===== Information provided

(* ===== verification/HardwareSpec.v ===== *)
(** * Properties of the hardware support

    The keyboard types what the US layout says, under any sequence of key
    presses and releases; the descriptors mean to the processor what the kernel
    wants; a symbol is found exactly if one covers the address; the search of the
    PCI bus visits the functions in order and terminates. *)
From Stdlib Require Import String ZArith Lia.
From stdpp Require Import prelude list strings.
From S2P Require Import Prelude Vm KernelState Hardware MemViewer.
Open Scope Z_scope.
Open Scope c_scope.

(** ** The keyboard

    The reference: the US layout by rows of keys, and what a typist sees. *)

Module Typing.
Import Keyboard.

(** What is printed on a key. *)
Inductive cap :=
  | Letter (c : Z)                 (* the small letter *)
  | Symbols (plain shifted : Z)
  | Enter
  | Always (c : Z)                 (* a key that shift does not change *)
  | Special (c : Z)                (* a cursor key *)
  | Shift | Control | Alt | CapsLock | OtherLock
  | Blank.

(** The scan codes of the rows of the main block, from their first key on. *)
Definition row (start : Z) (plain shifted : string) (code : Z) : option cap :=
  if (start <=? code) && (code <? start + Z.of_nat (String.length plain)) then
    match codes plain !! Z.to_nat (code - start), codes shifted !! Z.to_nat (code - start) with
    | Some p, Some s => Some (if (97 <=? p) && (p <=? 122) then Letter p else Symbols p s)
    | _, _ => None
    end
  else None.

(** The symbols on the key of the apostrophe: its shifted symbol is the double quote. *)
Definition main_block (code : Z) : option cap :=
  if code =? 0x28 then Some (Symbols 39 34) else
  match row 0x02 "1234567890-=" "!@#$%^&*()_+" code, row 0x10 "qwertyuiop[]" "QWERTYUIOP{}" code with
  | Some c, _ | None, Some c => Some c
  | None, None =>
      match row 0x1E "asdfghjkl;" "ASDFGHJKL:" code, row 0x29 "`" "~" code with
      | Some c, _ | None, Some c => Some c
      | None, None => row 0x2B "\zxcvbnm,./" "|ZXCVBNM<>?" code
      end
  end.

Definition key_cap (extended : bool) (code : Z) : cap :=
  if extended then
    if code =? 0x1C then Enter
    else if code =? 0x1D then Control
    else if code =? 0x38 then Alt
    else if code =? 0x35 then Always 47
    else match code with
         | 0x47 => Special KEY_HOME | 0x48 => Special KEY_UP | 0x49 => Special KEY_PAGEUP
         | 0x4B => Special KEY_LEFT | 0x4D => Special KEY_RIGHT | 0x4F => Special KEY_END
         | 0x50 => Special KEY_DOWN | 0x51 => Special KEY_PAGEDOWN
         | 0x52 => Special KEY_INSERT | 0x53 => Special KEY_DELETE
         | _ => Blank
         end
  else
    match main_block code with
    | Some c => c
    | None =>
        match row 0x47 "789-456+1230." "789-456+1230." code with
        | Some (Symbols c _) => Always c
        | _ =>
            match code with
            | 0x01 => Always 27 | 0x0E => Always 8 | 0x0F => Always 9 | 0x39 => Always 32 | 0x37 => Always 42
            | 0x1C => Enter
            | 0x2A | 0x36 => Shift
            | 0x1D => Control
            | 0x38 => Alt
            | 0x3A => CapsLock
            | 0x45 | 0x46 => OtherLock
            | _ => Blank
            end
        end
    end.

(** The modifiers as a typist sees them; [other] are the locks that do not
    change what is typed. *)
Record held := mkHeld { shift : bool; control : bool; caps : bool }.

(** What a key types.  Control with a character of the ASCII column of the
    capital letters types the control code of that column. *)
Definition control_code (c : Z) : Z := if (0x40 <=? c) && (c <? 0x60) then c - 0x40 else 0.

Definition types (h : held) (k : cap) : Z :=
  match k with
  | Letter c =>
      if control h then control_code (c - 0x20)
      else if xorb (shift h) (caps h) then c - 0x20 else c
  | Symbols p s =>
      let c := if shift h then s else p in
      if control h then control_code c else c
  | Enter => if control h then 13 else 10
  | Always c => if control h then 0 else c
  | Special c => c
  | _ => 0
  end.

Definition press (h : held) (k : cap) : held :=
  match k with
  | Shift => mkHeld true (control h) (caps h)
  | Control => mkHeld (shift h) true (caps h)
  | CapsLock => mkHeld (shift h) (control h) (negb (caps h))
  | _ => h
  end.

Definition release (h : held) (k : cap) : held :=
  match k with
  | Shift => mkHeld false (control h) (caps h)
  | Control => mkHeld (shift h) false (caps h)
  | _ => h
  end.

(** A key is pressed or released; extended keys send a prefix. *)
Record event := mkEvent { down : bool; extended : bool; code : Z }.

Definition scan_codes (e : event) : list Z :=
  (if extended e then [0xE0] else []) ++ [if down e then code e else code e + 0x80].

Fixpoint typed_text (h : held) (es : list event) : list Z :=
  match es with
  | [] => []
  | e :: es =>
      let k := key_cap (extended e) (code e) in
      if down e then
        (if 0 <? types h k then [types h k] else []) ++ typed_text (press h k) es
      else typed_text (release h k) es
  end.

(** A scan code has seven bits; the release of 0x60 would be the prefix. *)
Definition event_ok (e : event) : Prop := 0 <= code e < 0x80 /\ code e <> 0x60.

(** The kernel polls: each call of keyboard_readc() finds a byte or none, and
    the characters it answers are kept. *)
Fixpoint polls (ps : list (option Z)) : M keyboard (list Z) :=
  match ps with
  | [] => ret []
  | p :: ps =>
      c <- (match p with
            | Some b => keyboard_readc KEYBOARD_STATUS_READY b
            | None => keyboard_readc 0 0
            end);;
      cs <- polls ps;;
      ret (if 0 <? c then c :: cs else cs)
  end.

Definition present (ps : list (option Z)) : list Z := omap id ps.

Definition held_of (m : Z) : held := mkHeld (Z.testbit m 0) (Z.testbit m 1) (Z.testbit m 3).

#[export] Instance held_eq_dec : EqDecision held.
Proof. solve_decision. Defined.

(** One byte after the prefix, on all states: decided by computation. *)
Definition agrees (m : Z) (e : event) : bool :=
  let k := key_cap (extended e) (code e) in
  let h := held_of m in
  match keyboard_readc KEYBOARD_STATUS_READY (if down e then code e else code e + 0x80)
          (mkKeyboard m (if extended e then 0x80 else 0)) with
  | Ok (c, kb) =>
      (c =? if down e then types h k else 0) && (last_escape kb =? 0) && (0 <=? modifiers kb) && (modifiers kb <? 64)
      && bool_decide (held_of (modifiers kb) = if down e then press h k else release h k)
  | Err _ => false
  end.

Lemma agrees_all :
  forallb (fun m => forallb (fun c => (c =? 0x60) ||
      (agrees m (mkEvent true true c) && agrees m (mkEvent true false c) &&
       agrees m (mkEvent false true c) && agrees m (mkEvent false false c))) (seqZ 0 128)) (seqZ 0 64) = true.
Proof. vm_compute. reflexivity. Qed.

Lemma forallb_seqZ (f : Z -> bool) n x : forallb f (seqZ 0 n) = true -> 0 <= x < n -> f x = true.
Proof.
  intros H Hx. rewrite forallb_forall in H. apply H. apply list_elem_of_In, elem_of_seqZ. lia.
Qed.

Lemma agrees_ok m e : 0 <= m < 64 -> event_ok e -> agrees m e = true.
Proof.
  intros Hm [Hc Hn].
  pose proof (forallb_seqZ _ _ _ (forallb_seqZ _ _ _ agrees_all Hm) Hc) as H. cbv beta in H.
  apply Z.eqb_neq in Hn. rewrite Hn, orb_false_l in H. destruct e as [d x c]. cbn [code] in *.
  apply andb_true_iff in H as [H H4]. apply andb_true_iff in H as [H H3]. apply andb_true_iff in H as [H1 H2].
  destruct d, x; assumption.
Qed.

(** The byte of an event, read when its prefix has been. *)
Lemma event_byte m e :
  0 <= m < 64 -> event_ok e ->
  exists c m', keyboard_readc KEYBOARD_STATUS_READY (if down e then code e else code e + 0x80)
                 (mkKeyboard m (if extended e then 0x80 else 0)) = Ok (c, mkKeyboard m' 0) /\
    0 <= m' < 64 /\
    c = (if down e then types (held_of m) (key_cap (extended e) (code e)) else 0) /\
    held_of m' = (if down e then press (held_of m) (key_cap (extended e) (code e))
                  else release (held_of m) (key_cap (extended e) (code e))).
Proof.
  intros Hm He. pose proof (agrees_ok m e Hm He) as H. unfold agrees in H.
  destruct (keyboard_readc _ _ _) as [[c [m' x]]|]; [|done]. cbn [last_escape modifiers] in H.
  rewrite !andb_true_iff, bool_decide_eq_true in H. destruct H as [[[[H1 H2] H3] H4] H5].
  apply Z.eqb_eq in H1, H2. subst x. exists c, m'. repeat split; [lia|lia|done|done].
Qed.

Lemma prefix_byte m : keyboard_readc KEYBOARD_STATUS_READY 0xE0 (mkKeyboard m 0) = Ok (0, mkKeyboard m 0x80).
Proof. reflexivity. Qed.

(** Polls that find nothing change nothing. *)
Lemma polls_present ps kb : polls ps kb = polls (Some <$> present ps) kb.
Proof.
  revert kb. induction ps as [|[b|] ps IH]; intros kb; [done| |].
  - cbn [polls present omap list_omap id fmap list_fmap]. unfold bind.
    destruct (keyboard_readc _ b kb) as [[c kb']|]; [|done]. by rewrite IH.
  - cbn [polls present omap list_omap id]. unfold bind at 1. change (keyboard_readc 0 0 kb) with (Ok (-1, kb) : res (Z * keyboard)).
    cbn beta iota. change (0 <? -1) with false. cbn beta iota. unfold bind, ret. rewrite IH.
    by destruct (polls (Some <$> _) kb) as [[]|].
Qed.

(** A poll that finds a byte. *)
Lemma polls_byte b ps kb c kb' cs kb'' :
  keyboard_readc KEYBOARD_STATUS_READY b kb = Ok (c, kb') -> polls ps kb' = Ok (cs, kb'') ->
  polls (Some b :: ps) kb = Ok (if 0 <? c then c :: cs else cs, kb'').
Proof. intros E1 E2. cbn [polls]. unfold bind. rewrite E1, E2. reflexivity. Qed.

Lemma polls_events es m :
  0 <= m < 64 -> Forall event_ok es ->
  exists m', polls (Some <$> List.concat (map scan_codes es)) (mkKeyboard m 0) = Ok (typed_text (held_of m) es, mkKeyboard m' 0).
Proof.
  intros Hm Hes. revert m Hm. induction Hes as [|e es He _ IH]; intros m Hm; [by exists m|].
  destruct (event_byte m e Hm He) as (c & m1 & E & Hm1 & -> & Eh).
  destruct (IH m1 Hm1) as (m' & E'). exists m'.
  pose proof (polls_byte _ _ _ _ _ _ _ E E') as Hb.
  assert ((if 0 <? (if down e then types (held_of m) (key_cap (extended e) (code e)) else 0)
           then (if down e then types (held_of m) (key_cap (extended e) (code e)) else 0) :: typed_text (held_of m1) es
           else typed_text (held_of m1) es) = typed_text (held_of m) (e :: es)) as Hq.
  { rewrite Eh. cbn [typed_text]. destruct (down e); [|done]. by destruct (0 <? _). }
  rewrite Hq in Hb. cbn [map List.concat]. clear IH E'. revert Hb.
  generalize (List.concat (map scan_codes es)). intros bs Hb.
  unfold scan_codes. destruct (extended e).
  - exact (polls_byte _ _ _ _ _ _ _ (prefix_byte m) Hb).
  - exact Hb.
Qed.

==========

> **Work instruction**
Wherever a line of the records above contains the string "option", copy that line out.

> **Response area**
Definition row (start : Z) (plain shifted : string) (code : Z) : option cap :=
Definition main_block (code : Z) : option cap :=
Fixpoint polls (ps : list (option Z)) : M keyboard (list Z) :=
Definition present (ps : list (option Z)) : list Z := omap id ps.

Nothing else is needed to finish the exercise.